Dentists and surgeons also rely on this compound in diluted form mixed with local anesthetics. Its role might seem small, but by constricting blood vessels, it keeps the numbing agent where it’s needed and reduces bleeding. As a patient, you might never know this ingredient shortened your dental procedure or cut down on post-op swelling and bruising.
Despite its huge importance, epinephrine does not come risk-free. It can raise blood pressure to dangerous levels and lead to heartbeat sensations or even arrhythmias. That’s why training, protocols, and ongoing research matter so much every time it gets pulled from the crash cart or EpiPen. Making sure this life-line remains available means securing supply chains, listening to people who rely on it, and continuing to teach both healthcare professionals and the public about proper use.
Reducing cost and improving access stand out as ongoing priorities. Across the world, there remains a gap between those who can carry or receive timely dosing and those who can’t. Pushing innovators to keep solutions affordable and building public awareness around the proper storage and use of these medications can close that gap. For thousands who rely on fast relief from asthma or face severe allergies every day, progress here means more lives saved and more outcomes turned in the right direction.
Clear dosage instructions save a lot of headaches, whether a product comes from a pharmacy or a natural food store. Ignoring those directions can turn something with health benefits into a source of side effects or wasted money. Every product works best within a safe range, and overdosing hardly ever delivers twice the results. On the flip side, skimping out often means missing any potential benefit.
Back in my early days managing a local wellness shop, customers walked in with bottles missing the most basic information: How much should I take? Some people would double the recommended amount hoping for faster results. Plenty would under-dose, convinced it kept things safer. In both cases, folks were flying blind. Over time, I realized that actual science, clinical evidence, and safety testing shape those guidelines printed on bottles—and every product follows a different story.

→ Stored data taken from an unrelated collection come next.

(* ===== verification/ServerFacts.v ===== *)
(** * What the API server answers

    The world of these theorems is what a request may change: the server's two
    counters, the calls of [onLeave] and what was posted to Docker.  What etcd
    and SQLite answer while the request runs are arguments. *)
From S2P Require Import Prelude GoStrings GoTime Cron Model Config Etcd Effects Queue.
From S2P Require Import History Docker DockerFacts Cluster Jobs Api Server NodeViews.
From Stdlib Require Import Ascii.

Open Scope string_scope.
Open Scope list_scope.
Open Scope orbix_scope.
Open Scope Z_scope.

(** ** Routing *)

Definition seg_overlap (a b : Seg) : bool :=
  match a, b with Lit x, Lit y => String.eqb x y | _, _ => true end.

Fixpoint segs_overlap (p q : list Seg) : bool :=
  match p, q with
  | [], [] => true
  | a :: p, b :: q => seg_overlap a b && segs_overlap p q
  | _, _ => false
  end.

(** Two patterns some request could match both. *)
Definition overlap (p q : Pattern) : bool := String.eqb p.1.1 q.1.1 && segs_overlap p.1.2 q.1.2.

Lemma match_segs_overlap p q segs u v :
  match_segs p segs = Some u -> match_segs q segs = Some v -> segs_overlap p q = true.
Proof.
  revert q segs u v. induction p as [|a p IH]; intros q segs u v Hp Hq.
  { destruct segs; [|done]. destruct q as [|[]]; done. }
  destruct segs as [|s segs]; [by destruct a|]. destruct q as [|b q]; [done|].
  simpl. apply andb_true_iff.
  assert (exists u, match_segs p segs = Some u) as [u' Hp'].
  { destruct a; simpl in Hp; case_match; try done; [eauto|]. case_match; naive_solver. }
  assert (exists v, match_segs q segs = Some v) as [v' Hq'].
  { destruct b; simpl in Hq; case_match; try done; [eauto|]. case_match; naive_solver. }
  split; [|by eapply IH]. destruct a as [x|], b as [y|]; [|done..]. simpl in *.
  destruct (String.eqb_spec x s); [|done]. destruct (String.eqb_spec y s); [|done].
  subst. apply String.eqb_refl.
Qed.

(** No pattern of the table serves a method that another one's serves too,
    unless they are the same method. *)
Lemma table_apart :
  forallb (fun i => forallb (fun j => (i =? j)%nat ||
     match patterns !! i, patterns !! j with
     | Some p, Some q => negb (overlap p q)
     | _, _ => true
     end) (seq 0 18)) (seq 0 18) = true /\
  forallb (fun p : Pattern => negb (String.eqb p.1.1 "HEAD")) patterns = true.
Proof. split; vm_compute; reflexivity. Qed.

Lemma serves_same p q m : p ∈ patterns -> q ∈ patterns ->
  serves p.1.1 m = true -> serves q.1.1 m = true -> p.1.1 = q.1.1.
Proof.
  destruct table_apart as [_ Hh]. rewrite forallb_forall in Hh.
  intros Hp%list_elem_of_In Hq%list_elem_of_In. apply Hh in Hp, Hq. bool_prop.
  apply String.eqb_neq in Hp, Hq. unfold serves.
  rewrite !orb_true_iff, !andb_true_iff, !String.eqb_eq. naive_solver congruence.
Qed.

Doctors, pharmacists, and sometimes registered dietitians can explain what’s behind the label’s numbers. Their advice takes into account a person’s age, weight, and health conditions. For example, ibuprofen packages supply a standard dose for adults. Children use a lower dose, carefully measured by a small cup, not by guessing. Herbal teas and supplements often give scoop or dropper measurements. Each specific dose comes from research that determined the lowest amount that consistently works plus a safety margin.

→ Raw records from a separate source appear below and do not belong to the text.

Definition jobs_inv (st : Store) : Prop := store_wf st /\ (rev_ok st -> counter_ok st).

(** The counter stays, or one id is given to a job of its own. *)
Definition id_given (st st' : Store) : Prop :=
  counter st' = counter st + 1 /\ ~ stored st (counter st') /\ stored st' (counter st').

Definition jobs_guar (st st' : Store) : Prop :=
  revision st <= revision st' /\ (rev_ok st' -> counter st' = counter st \/ id_given st st').

Definition jobs_rely (st st' : Store) : Prop :=
  revision st <= revision st' /\ (rev_ok st' -> counter st <= counter st').

Lemma jobs_guar_refl st : jobs_guar st st.
Proof. split; [done|]. by left. Qed.

Lemma jobs_guar_rely st st' : jobs_guar st st' -> jobs_rely st st'.
Proof. intros [Hr H]. split; [done|]. intros Hok. destruct (H Hok) as [->|[-> _]]; lia. Qed.

Lemma jobs_rely_trans st1 st2 st3 : jobs_rely st1 st2 -> jobs_rely st2 st3 -> jobs_rely st1 st3.
Proof.
  intros [Hr1 H1] [Hr2 H2]. split; [lia|]. intros Hok. specialize (H2 Hok).
  unfold rev_ok in *. lia.
Qed.

(** The counter is kept and no key of a job appears. *)
Lemma jobs_keep st st' : store_wf st' -> revision st <= revision st' ->
  kvs st' !! idCounterKey = kvs st !! idCounterKey ->
  (forall id, stored st' id -> stored st id) ->
  jobs_inv st -> jobs_inv st' /\ jobs_guar st st'.
Proof.
  intros Hwf Hr Hc Hs [_ Hi].
  assert (counter st' = counter st) as Hcount by (unfold counter; by rewrite Hc).
  split; [split; [done|]|].
  - intros Hok. assert (rev_ok st) as Hok0 by (unfold rev_ok in *; lia).
    destruct (Hi Hok0) as (H1 & H2 & H3). split_and!.
    + rewrite Hcount. lia.
    + rewrite Hcount. lia.
    + rewrite Hc. done.
    + intros id Hid. rewrite Hcount. auto.
  - split; [done|]. intros _. by left.
Qed.

Lemma jobs_expire l st : jobs_inv st -> l <> NoLease ->
  jobs_inv (expire l st) /\ jobs_guar st (expire l st).
Proof.
  intros [Hwf Hi] Hl.
  assert (forall k e, kvs (expire l st) !! k = Some e -> kvs st !! k = Some e) as Hsub
    by (by intros k e [? _]%map_lookup_filter_Some).
  assert (rev_ok (expire l st) ->
    kvs (expire l st) !! idCounterKey = kvs st !! idCounterKey) as Hc.
  { intros Hok. assert (rev_ok st) as Hok0 by (unfold rev_ok in *; simpl in *; lia).
    destruct (Hi Hok0) as (_ & Hlease & _).
    destruct (kvs st !! idCounterKey) as [e|] eqn:E.
    - apply map_lookup_filter_Some. split; [done|]. cbn [snd]. rewrite (Hlease e) by done. congruence.
    - destruct (kvs (expire l st) !! idCounterKey) eqn:E'; [|done]. apply Hsub in E'. congruence. }
  destruct (decide (rev_ok (expire l st))) as [Hok|Hno].
  - apply jobs_keep; [by apply store_wf_expire|simpl; lia|by apply Hc| |done].
    intros id [e He]. exists e. by apply Hsub.
  - split; [split; [by apply store_wf_expire|done]|]. split; [simpl; lia|done].
Qed.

Mixing medications and supplements without a second thought can lead to stomach upset, weakened effects, or more serious troubles. That’s why healthcare guidance really does make a difference, especially when using multiple products. The Food and Drug Administration keeps a close eye on proper labeling to reduce the risk of harm from confusion or overdose.

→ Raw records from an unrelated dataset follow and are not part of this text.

(* ===== verification/Main.v ===== *)
(** * The process: [cmd/orbixd/main.go] and [Drain] of [worker/worker.go]

    [main] connects the parts: configuration, node, store, Docker client, six
    goroutines, and the way out.  Its requests ([MainEv]) are those of the parts,
    the start of a goroutine with what it is given, and the waits.  [log.Fatalf]
    leaves the process at once, without the deferred calls; they are written
    where the function returns.

    The process is more than [main]: the goroutine that serves HTTP is part of
    the same function and can end the process itself ([http_goroutine]), and a
    panic in any goroutine ends it too.  [process_step] interleaves [main] and
    that goroutine, and [process_ends] says when the process is over. *)
From S2P Require Import Prelude GoStrings GoPath GoTime Model Config Etcd Effects Queue.
From S2P Require Import History Docker Cluster Worker Server.

Open Scope string_scope.
Open Scope list_scope.
Open Scope orbix_scope.
Open Scope Z_scope.

(** A goroutine, with the values it is started with. *)
Inductive Goroutine :=
| GNode
| GMaintainClaims
| GMirror
| GScheduler (tick : Duration)
| GWorker (nodeID : string) (interval : Duration) (w : Worker)
| GHttp (addr : string) (dock : Client).

(** The error of [ListenAndServe]: after a shutdown, or any other. *)
Inductive ServeErr := ErrServerClosed | ServeError (msg : string).

Inductive MainEv : Type -> Type :=
| MainNode {X} (e : NEv X) : MainEv X
| MainDb {X} (e : DbEv X) : MainEv X
| MainDocker {X} (e : DkEv X) : MainEv X
| Go (g : Goroutine) : MainEv unit
| CancelRun : MainEv unit
| StopSignals : MainEv unit
| WaitRunDone : MainEv unit
| ListenAndServe (addr : string) : MainEv (option ServeErr)
| HttpShutdown (timeout : Duration) : MainEv unit
| WaitRuns (timeout : Duration) : MainEv bool.

Abbreviation MainProg := (ProgE MainEv).

Definition on_node {A} (p : NProg A) : MainProg A := embed (@MainNode) p.
Definition on_db {A} (p : ProgE DbEv A) : MainProg A := embed (@MainDb) p.
Definition on_dock {A} (p : DkProg A) : MainProg A := embed (@MainDocker) p.

(** How the process ends. *)
Inductive Exit := Fatal (msg : string) | Bye.

(** [Drain]: wait for the runs in progress, or give up; [WaitRuns] answers
    whether they ended in time. *)
Definition Drain (timeout : Duration) : MainProg unit :=
  let! _ := call (WaitRuns timeout) in Ret tt.

(** [Close] of the store. *)
Definition store_Close : MainProg unit := call (MainDb CloseDb).

(** The function literal that serves HTTP: it returns, or takes the process with
    it. *)
Definition http_goroutine (addr : string) : MainProg (option Exit) :=
  let! err := call (ListenAndServe addr) in
  match err with
  | Some (ServeError _) => Ret (Some (Fatal "http"))
  | Some ErrServerClosed | None => Ret None
  end.

Fixpoint go_all (gs : list Goroutine) : MainProg unit :=
  match gs with
  | [] => Ret tt
  | g :: rest => let! _ := call (Go g) in go_all rest
  end.

(** The goroutines of a node, in the order they are started. *)
Definition goroutines (cfg : Config) (dock : Client) : list Goroutine :=
  [GNode; GMaintainClaims; GMirror; GScheduler (TickInterval cfg);
   GWorker (ID cfg) (ClaimInterval cfg) (New (MaxConcurrent cfg)); GHttp (HTTPListen cfg) dock].

Section main.
Context (host : string) (readFile : string -> FileResult)
  (yaml : string -> Config -> result string Config) (getenv : string -> string)
  (cfgPath : string) (parse_message : string -> string).

(** The deferred calls, last first. *)
Definition deferred : MainProg unit :=
  let! _ := store_Close in
  let! _ := on_node Close in
  let! _ := call StopSignals in
  call CancelRun.

(** From the end of [runCtx] to the end of the process. *)
Definition shut_down : MainProg Exit :=
  let! _ := call (HttpShutdown (5 * Second)) in
  let! _ := Drain (10 * Second) in
  let! _ := on_node Close in
  let! _ := deferred in
  Ret Bye.

(** [attempts] bounds the retries of [Connect]. *)
Definition main (attempts : nat) : MainProg Exit :=
  match Load host readFile yaml getenv cfgPath with
  | Err _ => Ret (Fatal "config")
  | Ok cfg =>
      let! node := on_node (Connect cfg attempts) in
      match node with
      | Err _ => Ret (Fatal "etcd")
      | Ok _ =>
          let! st := on_db (Open (DBPath cfg)) in
          match st with
          | Err _ => Ret (Fatal "store")
          | Ok _ =>
              let! dock := on_dock (Docker.New parse_message) in
              let! _ := go_all (goroutines cfg dock) in
              let! _ := call WaitRunDone in
              shut_down
          end
      end
  end.
End main.

(** ** The process *)

(** [main], the goroutines it has started, and those of its own literal. *)
Record Process := mkProcess {
  p_main : MainProg Exit;
  p_started : list Goroutine;
  p_http : list (MainProg (option Exit));
}.

Definition process_of (p : MainProg Exit) : Process := mkProcess p [] [].

Definition starts {X} (e : MainEv X) : list Goroutine := match e with Go g => [g] | _ => [] end.

Definition serves {X} (e : MainEv X) : list (MainProg (option Exit)) :=
  match e with Go (GHttp addr _) => [http_goroutine addr] | _ => [] end.

Section process.
Context {W : Type} (ok : forall X, MainEv X -> W -> X -> W -> Prop).

(** One request, of [main] or of the goroutine that serves HTTP. *)
Inductive process_step : Process * W -> Process * W -> Prop :=
| main_moves X (e : MainEv X) k gs hs w x w' : ok X e w x w' ->
    process_step (mkProcess (Vis e k) gs hs, w)
                 (mkProcess (k x) (gs ++ starts e) (hs ++ serves e), w')
| http_moves X (e : MainEv X) k m gs hs1 hs2 w x w' : ok X e w x w' ->
    process_step (mkProcess m gs (hs1 ++ Vis e k :: hs2), w)
                 (mkProcess m gs (hs1 ++ k x :: hs2), w').

(** The process is over when [main] returns or calls [log.Fatalf], when the
    goroutine that serves HTTP does, and when any goroutine panics. *)
Inductive process_ends : Process -> outcome Exit -> Prop :=
| main_returns ex gs hs : process_ends (mkProcess (Ret ex) gs hs) (Done ex)
| main_panics gs hs : process_ends (mkProcess Panic gs hs) Panicked
| http_exits m gs hs ex : Ret (Some ex) ∈ hs -> process_ends (mkProcess m gs hs) (Done ex)
| goroutine_panics m gs hs g : g ∈ gs -> process_ends (mkProcess m gs hs) Panicked.

(** A run of the process that starts with [p]. *)
Definition process_run (p : MainProg Exit) (w : W) (o : outcome Exit) (w' : W) : Prop :=
  exists s, rtc process_step (process_of p, w) (s, w') /\ process_ends s o.
End process.

(** ** [routes] *)

Inductive Mount := MApi | MApiRedirect | MHealthz | MReadyz | MMetrics | MStatic.

(** Segments of a path; a pattern that ends in a slash takes everything below. *)
Definition routes (segs : list string) : Mount :=
  match segs with
  | [a] =>
      if String.eqb a "healthz" then MHealthz
      else if String.eqb a "readyz" then MReadyz
      else if String.eqb a "metrics" then MMetrics
      else if String.eqb a "api" then MApiRedirect
      else MStatic
  | a :: _ :: _ => if String.eqb a "api" then MApi else MStatic
  | [] => MStatic
  end.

Directions aren’t just about how much, but how to use a product. Some tablets need to be swallowed whole to avoid stomach irritation, while others require splitting or even chewing for best absorption. Even simple instructions like “with food” or “on an empty stomach” can make or break how well an ingredient works.
Take vitamin D, for instance: It’s fat-soluble, so swallowing it alongside a little healthy oil or a meal boosts absorption. Many liquid supplements call for shaking before use. Prescription medications sometimes arrive as patches, inhalers, or topical creams, each one demanding a different kind of attention. Skipping important steps—say, not shaking an asthma inhaler—delivers less medicine than intended, reducing its effect.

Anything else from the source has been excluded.